> **What the task requires**: Your output should be the lines of the entries below, exactly, from the first one through the line that holds "Some (GetCid v)".
● ● ● ● ● ● ●
(** A client that asks for the context id of a guest prints the id of
    the guest registered under that name, nothing when there is none, and the
    server is as before. *)
Theorem guest_cid_reported pid name s :
  reachable_server pid s →
  GetGuestCid meanwhile pid name s =
    (Ret (match (i ← find_vm name (vmis_ s); vmis_ s !! i) with
          | Some (_, v) => if bool_decide (GetState v = kVmUnknown) then None else Some (GetCid v)
          | None => None
          end), s).
Proof.
  intros Hr. unfold GetGuestCid.
  rewrite (bind_run _ _ _ _ _ (IsServerRunning_run meanwhile pid s Hr)). cbn [negb].
  destruct (GetCivVmInfo_run meanwhile pid name s) as [shm Hi].
  eapply with_client_run; [done|]. bstep Hi.
  by destruct (i ← find_vm name (vmis_ s); vmis_ s !! i) as [[p v]|].
Qed.
End properties.

(** ** Witnesses *)

Module CliDemo.
#[local] Existing Instance RefBoost.ref_boost.
#[local] Existing Instance SimOs.sim_os.

Definition guest : VmBuilderQemu :=
  set_cid 1002 (set_state kVmRunning (new_VmBuilderQemu "civ-1" empty_config)).
Definition server : Srv :=
  mkSrv false [(0%nat, guest)] 1 new_listener ∅
    (mkGlob _ new_pool EmptyString (Some EmptyString) (SimOs.boot [] [] [])).

Lemma guest_state_reported_witness :
  GetGuestState (λ _ _ s, s) 42 "civ-1" server = (Ret 3, server).
Proof.
  apply (guest_state_reported (V := qemu) (λ _ _ s, s) RefBoost.ref_laws 42 0%nat guest server).
  - split; reflexivity.
  - apply NoDup_singleton.
  - left.
  - discriminate.
  - apply (bool_decide_unpack _). vm_compute. exact I.
  - discriminate.
Defined.

Lemma guest_cid_reported_witness :
  GetGuestCid (λ _ _ s, s) 42 "civ-1" server = (Ret (Some 1002), server).
Proof. apply (guest_cid_reported (V := qemu) (λ _ _ s, s) 42 "civ-1" server). split; reflexivity. Defined.
End CliDemo.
● ● ● ● ● ● ●
> **Solution to this exercise**:
(** A client that asks for the context id of a guest prints the id of
    the guest registered under that name, nothing when there is none, and the
    server is as before. *)
Theorem guest_cid_reported pid name s :
  reachable_server pid s →
  GetGuestCid meanwhile pid name s =
    (Ret (match (i ← find_vm name (vmis_ s); vmis_ s !! i) with
          | Some (_, v) => if bool_decide (GetState v = kVmUnknown) then None else Some (GetCid v)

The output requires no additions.